__Task description__.
Look through the listing below, and wherever a line has the string "eapply", pull it out.

==== Data for processing

Lemma free_prev_before : plus p (usize h p) <= bp /\ base <= p.
Proof.
  assert (Hin : p ∈ A) by (rewrite EA; set_solver). destruct (hinv_base_least _ _ p I Hin) as [->|Hlt].
  - destruct (hi_base _ _ I) as [_ ->]. unfold plus. lia.
  - destruct (Hd p Hin ltac:(lia)) as [H|H]; [by split; [|lia]|]. unfold plus, sizeof_Header in *. lia.
Qed.

Lemma head_middle (x : Z) (X Y Z1 : list Z) : head (X ++ x :: Y) = head (X ++ x :: Z1).
Proof. by destruct X. Qed.

(** The list after [free]: [T] follows [p]. *)
Lemma freed_intro h1 N1 h2 T : joined h1 N1 -> same_off [p] h1 h2 -> h_brk h2 = h_brk h1 -> grown h1 h2 ->
  linked h2 (p :: T) base -> spaced h2 (p :: T) (h_brk h) -> (T = N1 \/ T = bp :: N1) ->
  (p = base -> usize h2 p = 0) -> (p <> base -> 1 <= usize h2 p) -> wide_enough h2 (p :: T) (usize h bp) ->
  (forall l t, 1 <= t -> fdisj h A l t -> disj bp (usize h1 bp) l t -> p <> base -> disj p (usize h2 p) l t) ->
  freed (set_freep p h2) (P ++ p :: T).
Proof.
  intros J So Hbrk Hg Hl2 Hs2 HT Hp0 Hp1 [b [Hb1 Hb2]] Hdj. pose proof (hi_linked _ _ I) as Hl. pose proof (hi_spaced _ _ I) as Hs. rewrite EA in Hl, Hs.
  assert (HT' : forall x, x ∈ T -> x = bp \/ x ∈ N1) by (intros x; destruct HT as [->| ->]; set_solver).
  assert (HTn : forall x, x ∈ T -> p < x) by (apply (spaced_lt _ _ _ _ Hs2)).
  assert (HP : forall x, x ∈ P -> x < p) by (intros x Hx; apply (spaced_before _ _ _ _ _ _ Hs Hx)).
  assert (S1 : forall x, x <> p -> ptr h2 x = ptr h1 x /\ usize h2 x = usize h1 x) by (intros x Hx; apply So; set_solver).
  assert (S2 : forall x, x <> p -> x <> bp -> ptr h2 x = ptr h x /\ usize h2 x = usize h x).
  { intros x Hx Hx'. destruct (S1 x Hx) as [-> ->]. apply (jn_same _ _ J). set_solver. }
  assert (HA : forall x, x ∈ A <-> x ∈ P \/ x = p \/ x ∈ N) by (intros x; rewrite EA; set_solver).
  assert (Hold : forall x, x ∈ P ++ p :: T -> x = p \/ x = bp \/ x <> p /\ x <> bp /\ x ∈ A).
  { intros x [Hx|[->|Hx]%elem_of_cons]%elem_of_app; [|by left|].
    - right. right. pose proof (HP x Hx). rewrite HA. split_and!; [lia|lia|by left].
    - destruct (HT' x Hx) as [->|Hx1]; [by right; left|]. right. right. apply (jn_sub _ _ J) in Hx1. rewrite HA. split_and!; [specialize (HTn x Hx); lia| |auto].
      specialize (HN x Hx1). lia. }
  assert (Hbs : usize h2 bp = usize h1 bp) by (apply S1; lia). pose proof (jn_size _ _ J) as Hjs.
  split.
  - split; cbn [set_freep h_brk freep h_cell].
    + rewrite (head_middle _ _ _ N), <- EA. apply (hi_head _ _ I).
    + apply linked_app. apply linked_app in Hl as [Hl _]. split; [|by eapply linked_ext; [|exact Hl2]].
      eapply linked_ext; [|done]. intros x Hx. apply S2; specialize (HP x Hx); lia.
    + apply spaced_app. apply spaced_app in Hs as [Hs _]. rewrite Hbrk, (jn_brk _ _ J). split; [|by eapply spaced_ext; [|exact Hs2]]. eapply spaced_ext; [|done].
      intros x Hx. apply S2; specialize (HP x Hx); lia.
    + destruct (hi_base _ _ I) as [? Hb0]. split; [done|]. rewrite usize_set_freep. destruct (decide (p = base)) as [Ep|Ep]; [rewrite <- Ep; auto|].
      rewrite (proj2 (S2 base ltac:(done) ltac:(lia))). done.
    + intros x Hx Hxb. rewrite usize_set_freep. destruct (Hold x Hx) as [->|[->|(Hx1 & Hx2 & HxA)]]; [auto|lia|]. rewrite (proj2 (S2 x Hx1 Hx2)).
      by apply (hi_sizes _ _ I).
    + set_solver.
    + rewrite Hbrk, (jn_brk _ _ J). apply (hi_brk _ _ I).
    + intros x Hx. apply Hg. destruct (decide (x = bp)) as [->|Hne]; [apply (jn_in _ _ J)|]. apply (jn_grown _ _ J), (hi_dom _ _ I).
      destruct (Hold x Hx) as [->|[->|(_ & _ & ?)]]; [|done..]. rewrite HA. auto.
  - intros l t Ht HlA Hlb x Hx Hxb. rewrite usize_set_freep. apply (jn_disj _ _ J) in Hlb; [|done..].
    destruct (Hold x Hx) as [->|[->|(Hx1 & Hx2 & HxA)]]; [by apply Hdj|by rewrite Hbs|]. rewrite (proj2 (S2 x Hx1 Hx2)). by apply HlA.
  - exists b. split; [set_solver|done].
  - intros x Hx. apply S2; rewrite not_elem_of_cons, HA in Hx; tauto.
  - cbn. rewrite Hbrk. apply (jn_brk _ _ J).
  - eapply grown_trans; [apply (jn_grown _ _ J)|done].
  - rewrite EA, !length_app. pose proof (jn_len _ _ J). destruct HT as [->| ->]; cbn; lia.
Qed.

Lemma join_prev_freed N1 h1 : joined h1 N1 -> exists A', freed (set_freep p (join_prev bp p h1)) A'.
Proof.
  intros J. pose proof free_prev_before as [Hpb Hbp]. pose proof (hi_base _ _ I) as [Hb0 Hbs]. pose proof (hi_brk _ _ I) as Hbrk.
  destruct (jn_same _ _ J p ltac:(set_solver by lia)) as [Hp1 Hp2]. pose proof (jn_linked _ _ J) as [Hl1 Hl2]. pose proof (jn_spaced _ _ J) as (Hs1 & Hs2 & Hs3).
  pose proof (jn_size _ _ J) as Hsz. assert (Hin : p ∈ A) by (rewrite EA; set_solver).
  unfold join_prev. rewrite Hp2. destruct (Z.eqb_spec (plus p (usize h p)) bp) as [Heq|Hne].
  - assert (Hpn : p <> base) by (intros ->; rewrite Hbs in Heq; unfold plus in Heq; lia). pose proof (hi_sizes _ _ I p Hin Hpn) as Hps.
    assert (Hhd : hd (h_brk h) N1 <= h_brk h).
    { destruct N1 as [|y N']; [done|]. pose proof (spaced_lt _ _ _ _ Hs3) as [? _]. cbn. lia. }
    assert (Hsum : u32 (usize h p + usize h1 bp) = usize h p + usize h1 bp).
    { unfold u32. rewrite Z.mod_small; [done|]. unfold plus, sizeof_Header in *. lia. }
    set (h2 := set_ptr p _ _). assert (So : same_off [p] h1 h2).
    { intros x Hx%not_elem_of_cons. unfold h2. autorewrite with heap. destruct Hx as [Hx _]. by rewrite !decide_False. }
    assert (Hu : usize h2 p = usize h p + usize h1 bp) by (unfold h2; autorewrite with heap; by rewrite decide_True).
    assert (Hpt : ptr h2 p = ptr h1 bp) by (unfold h2; autorewrite with heap; by rewrite decide_True).
    assert (Hlt : forall x, x ∈ N1 -> x ∉ [p]).
    { intros x Hx. pose proof (HN x (jn_sub _ _ J x Hx)). intros ->%list_elem_of_singleton. lia. }
    exists (P ++ p :: N1). apply (freed_intro h1 N1); try done.
    + eapply grown_trans; [apply grown_set_usize|apply grown_set_ptr].
    + split; [by rewrite Hpt|]. eapply linked_ext; [|done]. intros x Hx. by apply So, Hlt.
    + cbn [spaced]. rewrite Hu. split; [lia|]. split; [unfold plus in *; lia|]. eapply spaced_ext; [|done]. intros x Hx. by apply So, Hlt.
    + by left.
    + lia.
    + exists p. split; [by left|lia].
    + intros l t Ht HA Hdb _. specialize (HA p Hin Hpn). rewrite Hu. unfold disj, plus, sizeof_Header in *. lia.
  - set (h2 := set_ptr p bp h1). assert (So : same_off [p] h1 h2).
    { intros x Hx%not_elem_of_cons. unfold h2. autorewrite with heap. destruct Hx as [Hx _]. by rewrite !decide_False. }
    assert (Hu : forall x, usize h2 x = usize h1 x) by (intros x; unfold h2; by autorewrite with heap).
    assert (Hpt : ptr h2 p = bp) by (unfold h2; autorewrite with heap; by rewrite decide_True).
    exists (P ++ p :: bp :: N1). apply (freed_intro h1 N1); rewrite ?Hu, ?Hp2; try done.
    + apply grown_set_ptr.
    + split; [done|]. eapply linked_ext; [|exact (conj Hl1 Hl2)]. intros x Hx. apply So. intros ->%list_elem_of_singleton.
      apply elem_of_cons in Hx as [->|Hx]; [lia|]. pose proof (HN p (jn_sub _ _ J p Hx)). lia.
    + cbn [spaced hd]. rewrite !Hu, Hp2. split_and!; [done..|]. by eapply spaced_ext; [|done].
    + by right.
    + by intros ->.
    + intros Hpn. by apply (hi_sizes _ _ I).
    + exists bp. rewrite Hu. split; [set_solver|done].
    + intros l t Ht HA Hdb Hpn. by apply HA.
Qed.
End free.

(** [free] returns; the block joins the free list. *)
Lemma free_freed h A ap : let bp := plus ap (-1) in
  hinv h A -> base < bp -> 1 <= usize h bp -> fdisj h A bp (usize h bp) -> plus bp (usize h bp) <= h_brk h ->
  exists h' A', free ap h = Some h' /\ freed h A bp h' A'.
Proof.
  intros bp I Hb Hz Hd Htop. assert (Hni : bp ∉ A).
  { intros Hin. pose proof (Hd bp Hin ltac:(lia)). unfold disj, plus, sizeof_Header in *. lia. }
  destruct (locate h A _ bp (hi_spaced _ _ I) (hi_head _ _ I) Hb Hni) as (P & p & N & EA & Hp & HN).
  destruct (join_next_joined h A P N p bp I EA Hp HN Hb Hz Hd Htop) as [N1 J].
  destruct (join_prev_freed h A P N p bp I EA Hp HN Hb Hz Hd Htop N1 _ J) as [A' F].
  eexists _, A'. split; [|exact F]. unfold free. fold bp.
  pose proof (hi_freep _ _ I) as Hf. pose proof (hinv_size _ _ I) as Hlen. pose proof (hi_linked _ _ I) as Hl. pose proof (hi_spaced _ _ I) as Hs.
  pose proof (hi_head _ _ I) as Hh. rewrite EA in *. by rewrite (search_finds h P N p bp (h_brk h) Hl Hs Hh Hp HN Hb).
Qed.

(** ** Allocating a block *)

(** [b], a block of [n] units, has left the free list. *)
Record taken (h : heap) (A : list Z) (n : Z) (h' : heap) (b : Z) (A' : list Z) : Prop := {
  tk_inv : hinv h' A';
  tk_size : usize h' b = n;
  tk_in : base < b /\ plus b n <= h_brk h';
  tk_free : fdisj h' A' b n;
  tk_disj l t : 1 <= t -> fdisj h A l t -> disj b n l t /\ fdisj h' A' l t;
  tk_same : same_off (b :: A) h h';
  tk_grown : grown h h';
  tk_some : is_Some (h_cell h' !! b)
}.

Lemma hinv_block h A p : hinv h A -> p ∈ A -> p < h_brk h /\ plus p (usize h p) <= h_brk h.
Proof.
  intros I Hp. pose proof (hi_spaced _ _ I) as Hs. apply list_elem_of_split in Hp as (P & N & ->). apply spaced_app in Hs as [_ Hs].
  pose proof (spaced_lt _ _ _ _ Hs) as [Hlt _]. split; [done|]. destruct Hs as (_ & He & Hs). destruct N as [|x N]; [done|].
  pose proof (spaced_lt _ _ _ _ Hs) as [? _]. cbn in He. lia.
Qed.

Lemma hinv_disj h A p q : hinv h A -> p ∈ A -> q ∈ A -> p <> q -> disj p (usize h p) q (usize h q).
Proof.
  intros I Hp Hq Hne. pose proof (hi_spaced _ _ I) as Hs. apply list_elem_of_split in Hp as (P & N & ->).
  apply elem_of_app in Hq as [Hq|[->|Hq]%elem_of_cons]; [right|done|left].
  - apply (spaced_before _ _ _ _ _ _ Hs Hq).
  - apply (spaced_after _ _ _ _ _ _ Hs Hq).
Qed.

(** The block before [p] in the list. *)
Lemma prev_split h A prevp p : hinv h A -> prevp ∈ A -> ptr h prevp = p -> p <> base -> exists P N, A = P ++ prevp :: p :: N.
Proof.
  intros I (P & N & E)%list_elem_of_split Hptr Hne. pose proof (hi_linked _ _ I) as Hl. rewrite E in Hl. apply linked_app in Hl as [_ [Hh _]].
  rewrite Hptr in Hh. destruct N as [|x N]; [done|]. cbn in Hh. subst. eauto.
Qed.

Section take.
Context (h : heap) (A P N : list Z) (prevp p n : Z).
Context (I : hinv h A) (EA : A = P ++ prevp :: p :: N) (Hn : 1 <= n <= usize h p).

Lemma take_not_base : base < p.
Proof.
  assert (Hin : p ∈ A) by (rewrite EA; set_solver). destruct (hinv_base_least _ _ p I Hin) as [->|]; [|done].
  destruct (hi_base _ _ I) as [_ E]. lia.
Qed.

========

__Solution for this exercise__.
    + apply linked_app. apply linked_app in Hl as [Hl _]. split; [|by eapply linked_ext; [|exact Hl2]].
      eapply linked_ext; [|done]. intros x Hx. apply S2; specialize (HP x Hx); lia.
    + apply spaced_app. apply spaced_app in Hs as [Hs _]. rewrite Hbrk, (jn_brk _ _ J). split; [|by eapply spaced_ext; [|exact Hs2]]. eapply spaced_ext; [|done].
  - eapply grown_trans; [apply (jn_grown _ _ J)|done].
    + eapply grown_trans; [apply grown_set_usize|apply grown_set_ptr].
    + split; [by rewrite Hpt|]. eapply linked_ext; [|done]. intros x Hx. by apply So, Hlt.
    + cbn [spaced]. rewrite Hu. split; [lia|]. split; [unfold plus in *; lia|]. eapply spaced_ext; [|done]. intros x Hx. by apply So, Hlt.
    + split; [done|]. eapply linked_ext; [|exact (conj Hl1 Hl2)]. intros x Hx. apply So. intros ->%list_elem_of_singleton.
    + cbn [spaced hd]. rewrite !Hu, Hp2. split_and!; [done..|]. by eapply spaced_ext; [|done].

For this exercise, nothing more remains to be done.